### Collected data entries
-------

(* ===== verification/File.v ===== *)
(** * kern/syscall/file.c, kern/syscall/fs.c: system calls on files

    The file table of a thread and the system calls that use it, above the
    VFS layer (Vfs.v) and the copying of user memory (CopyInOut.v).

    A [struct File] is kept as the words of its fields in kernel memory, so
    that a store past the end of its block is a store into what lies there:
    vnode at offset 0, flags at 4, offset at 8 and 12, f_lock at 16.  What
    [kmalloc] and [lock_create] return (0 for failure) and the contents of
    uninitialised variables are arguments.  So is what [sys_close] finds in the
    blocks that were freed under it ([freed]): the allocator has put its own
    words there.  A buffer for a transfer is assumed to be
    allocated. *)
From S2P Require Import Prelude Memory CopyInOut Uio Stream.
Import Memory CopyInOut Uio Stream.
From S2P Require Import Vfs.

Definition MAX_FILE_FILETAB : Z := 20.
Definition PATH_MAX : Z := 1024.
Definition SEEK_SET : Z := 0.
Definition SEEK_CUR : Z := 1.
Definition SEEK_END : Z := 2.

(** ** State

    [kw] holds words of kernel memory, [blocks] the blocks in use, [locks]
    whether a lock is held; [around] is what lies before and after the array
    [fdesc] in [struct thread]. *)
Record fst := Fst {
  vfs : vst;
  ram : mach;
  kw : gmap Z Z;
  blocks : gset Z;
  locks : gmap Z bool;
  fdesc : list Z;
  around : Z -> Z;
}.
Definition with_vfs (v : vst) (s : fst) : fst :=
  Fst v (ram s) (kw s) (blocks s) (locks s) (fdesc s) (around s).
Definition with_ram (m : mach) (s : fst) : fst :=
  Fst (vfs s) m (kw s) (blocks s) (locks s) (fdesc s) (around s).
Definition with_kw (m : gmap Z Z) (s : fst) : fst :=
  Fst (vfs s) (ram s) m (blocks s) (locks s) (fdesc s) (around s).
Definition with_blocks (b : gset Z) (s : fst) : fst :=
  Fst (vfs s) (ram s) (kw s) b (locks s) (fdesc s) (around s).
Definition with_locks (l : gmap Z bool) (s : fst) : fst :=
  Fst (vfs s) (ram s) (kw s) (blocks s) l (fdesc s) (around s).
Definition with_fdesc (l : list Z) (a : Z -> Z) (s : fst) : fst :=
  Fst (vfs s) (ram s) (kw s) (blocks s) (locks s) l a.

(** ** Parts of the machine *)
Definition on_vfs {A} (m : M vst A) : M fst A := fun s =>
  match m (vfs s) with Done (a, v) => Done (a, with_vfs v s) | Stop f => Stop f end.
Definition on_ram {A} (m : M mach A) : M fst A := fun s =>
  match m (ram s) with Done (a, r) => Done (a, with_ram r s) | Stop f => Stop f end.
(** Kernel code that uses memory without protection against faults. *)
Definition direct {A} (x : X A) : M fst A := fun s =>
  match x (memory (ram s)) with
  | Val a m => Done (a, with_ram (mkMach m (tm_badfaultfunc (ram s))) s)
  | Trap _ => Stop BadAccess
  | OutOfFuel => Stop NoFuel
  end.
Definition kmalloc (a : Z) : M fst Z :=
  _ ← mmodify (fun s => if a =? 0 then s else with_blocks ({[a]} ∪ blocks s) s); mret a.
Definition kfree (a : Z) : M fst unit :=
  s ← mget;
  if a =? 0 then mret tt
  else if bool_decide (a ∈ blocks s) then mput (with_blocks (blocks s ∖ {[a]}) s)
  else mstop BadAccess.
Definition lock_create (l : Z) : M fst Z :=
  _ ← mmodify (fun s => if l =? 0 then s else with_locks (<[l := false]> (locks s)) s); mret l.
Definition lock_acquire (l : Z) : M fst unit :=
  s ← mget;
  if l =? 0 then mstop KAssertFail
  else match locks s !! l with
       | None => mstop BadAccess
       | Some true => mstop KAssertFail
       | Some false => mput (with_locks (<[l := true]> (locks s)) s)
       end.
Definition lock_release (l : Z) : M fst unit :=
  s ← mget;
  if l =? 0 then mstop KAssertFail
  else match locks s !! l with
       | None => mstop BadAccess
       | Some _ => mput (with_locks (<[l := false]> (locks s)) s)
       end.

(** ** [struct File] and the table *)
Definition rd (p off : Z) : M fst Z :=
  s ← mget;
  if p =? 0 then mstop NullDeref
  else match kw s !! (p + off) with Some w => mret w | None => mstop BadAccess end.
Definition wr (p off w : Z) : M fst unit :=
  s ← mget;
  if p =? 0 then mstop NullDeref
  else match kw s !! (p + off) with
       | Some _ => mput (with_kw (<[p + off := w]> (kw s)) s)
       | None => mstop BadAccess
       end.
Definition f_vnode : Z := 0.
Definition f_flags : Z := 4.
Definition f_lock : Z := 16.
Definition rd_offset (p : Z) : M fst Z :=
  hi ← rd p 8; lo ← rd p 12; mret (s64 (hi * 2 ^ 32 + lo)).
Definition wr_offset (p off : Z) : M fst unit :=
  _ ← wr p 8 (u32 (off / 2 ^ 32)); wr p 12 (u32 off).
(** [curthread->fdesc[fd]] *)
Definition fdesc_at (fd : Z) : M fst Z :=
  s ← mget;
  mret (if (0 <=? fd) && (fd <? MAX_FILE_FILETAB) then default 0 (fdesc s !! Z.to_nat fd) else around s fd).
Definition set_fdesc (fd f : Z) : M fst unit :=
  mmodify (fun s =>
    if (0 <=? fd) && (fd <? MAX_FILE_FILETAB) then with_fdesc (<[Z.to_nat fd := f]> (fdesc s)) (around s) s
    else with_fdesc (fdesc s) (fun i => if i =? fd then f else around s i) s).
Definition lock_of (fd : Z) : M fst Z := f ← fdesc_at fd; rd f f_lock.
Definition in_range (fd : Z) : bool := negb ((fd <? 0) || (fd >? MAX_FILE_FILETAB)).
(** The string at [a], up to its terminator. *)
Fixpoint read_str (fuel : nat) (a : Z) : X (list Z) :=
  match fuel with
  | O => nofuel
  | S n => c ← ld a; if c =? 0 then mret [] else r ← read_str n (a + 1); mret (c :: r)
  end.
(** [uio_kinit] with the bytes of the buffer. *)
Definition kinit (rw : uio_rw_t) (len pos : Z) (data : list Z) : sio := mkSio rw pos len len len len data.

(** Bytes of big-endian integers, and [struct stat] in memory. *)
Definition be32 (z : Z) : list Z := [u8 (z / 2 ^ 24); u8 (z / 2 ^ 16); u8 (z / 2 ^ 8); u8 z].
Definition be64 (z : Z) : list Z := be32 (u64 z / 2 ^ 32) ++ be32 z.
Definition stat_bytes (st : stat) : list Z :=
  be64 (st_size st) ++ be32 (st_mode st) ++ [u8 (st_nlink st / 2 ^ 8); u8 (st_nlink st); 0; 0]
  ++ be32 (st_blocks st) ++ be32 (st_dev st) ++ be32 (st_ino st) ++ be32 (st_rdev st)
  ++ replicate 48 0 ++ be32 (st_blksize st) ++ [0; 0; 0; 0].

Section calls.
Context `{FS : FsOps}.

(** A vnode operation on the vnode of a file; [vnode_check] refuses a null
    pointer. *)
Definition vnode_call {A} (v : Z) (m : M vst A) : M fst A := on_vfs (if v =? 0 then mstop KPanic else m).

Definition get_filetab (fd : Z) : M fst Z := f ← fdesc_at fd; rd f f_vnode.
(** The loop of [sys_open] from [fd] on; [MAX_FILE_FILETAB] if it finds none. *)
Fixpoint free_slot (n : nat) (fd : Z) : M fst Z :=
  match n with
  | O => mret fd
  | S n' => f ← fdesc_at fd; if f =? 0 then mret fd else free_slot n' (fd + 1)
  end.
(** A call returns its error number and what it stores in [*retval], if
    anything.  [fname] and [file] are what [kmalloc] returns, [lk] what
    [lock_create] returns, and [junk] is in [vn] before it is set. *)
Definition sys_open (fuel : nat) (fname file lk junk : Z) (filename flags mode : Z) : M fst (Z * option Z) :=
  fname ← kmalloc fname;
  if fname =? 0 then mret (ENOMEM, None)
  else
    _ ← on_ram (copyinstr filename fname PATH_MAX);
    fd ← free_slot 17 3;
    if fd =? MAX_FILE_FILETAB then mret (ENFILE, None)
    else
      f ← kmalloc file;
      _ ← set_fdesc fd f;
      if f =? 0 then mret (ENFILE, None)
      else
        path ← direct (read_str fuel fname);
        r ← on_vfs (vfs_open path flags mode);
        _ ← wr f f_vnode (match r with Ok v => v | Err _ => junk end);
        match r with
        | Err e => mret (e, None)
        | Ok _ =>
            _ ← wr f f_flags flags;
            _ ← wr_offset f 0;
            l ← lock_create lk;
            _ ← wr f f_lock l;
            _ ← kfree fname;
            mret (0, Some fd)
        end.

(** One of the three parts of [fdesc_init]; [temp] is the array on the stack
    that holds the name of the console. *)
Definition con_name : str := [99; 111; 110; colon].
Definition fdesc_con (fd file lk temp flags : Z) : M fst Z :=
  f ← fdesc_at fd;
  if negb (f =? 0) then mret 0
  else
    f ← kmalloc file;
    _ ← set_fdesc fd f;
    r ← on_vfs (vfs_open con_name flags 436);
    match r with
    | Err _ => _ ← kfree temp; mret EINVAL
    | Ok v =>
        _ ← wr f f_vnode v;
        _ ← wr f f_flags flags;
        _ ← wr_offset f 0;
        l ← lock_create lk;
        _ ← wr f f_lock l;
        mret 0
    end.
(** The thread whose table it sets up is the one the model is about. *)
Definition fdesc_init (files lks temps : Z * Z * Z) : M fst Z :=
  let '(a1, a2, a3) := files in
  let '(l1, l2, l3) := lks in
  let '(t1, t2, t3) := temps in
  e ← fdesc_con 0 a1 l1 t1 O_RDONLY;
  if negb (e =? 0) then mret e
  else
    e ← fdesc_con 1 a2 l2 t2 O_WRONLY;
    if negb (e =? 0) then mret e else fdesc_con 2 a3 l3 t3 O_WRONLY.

-------

### Assignment
Please report every line of the records above that contains the word "kfree".

### Solution to this exercise
Definition kfree (a : Z) : M fst unit :=
            _ ← kfree fname;
    | Err _ => _ ← kfree temp; mret EINVAL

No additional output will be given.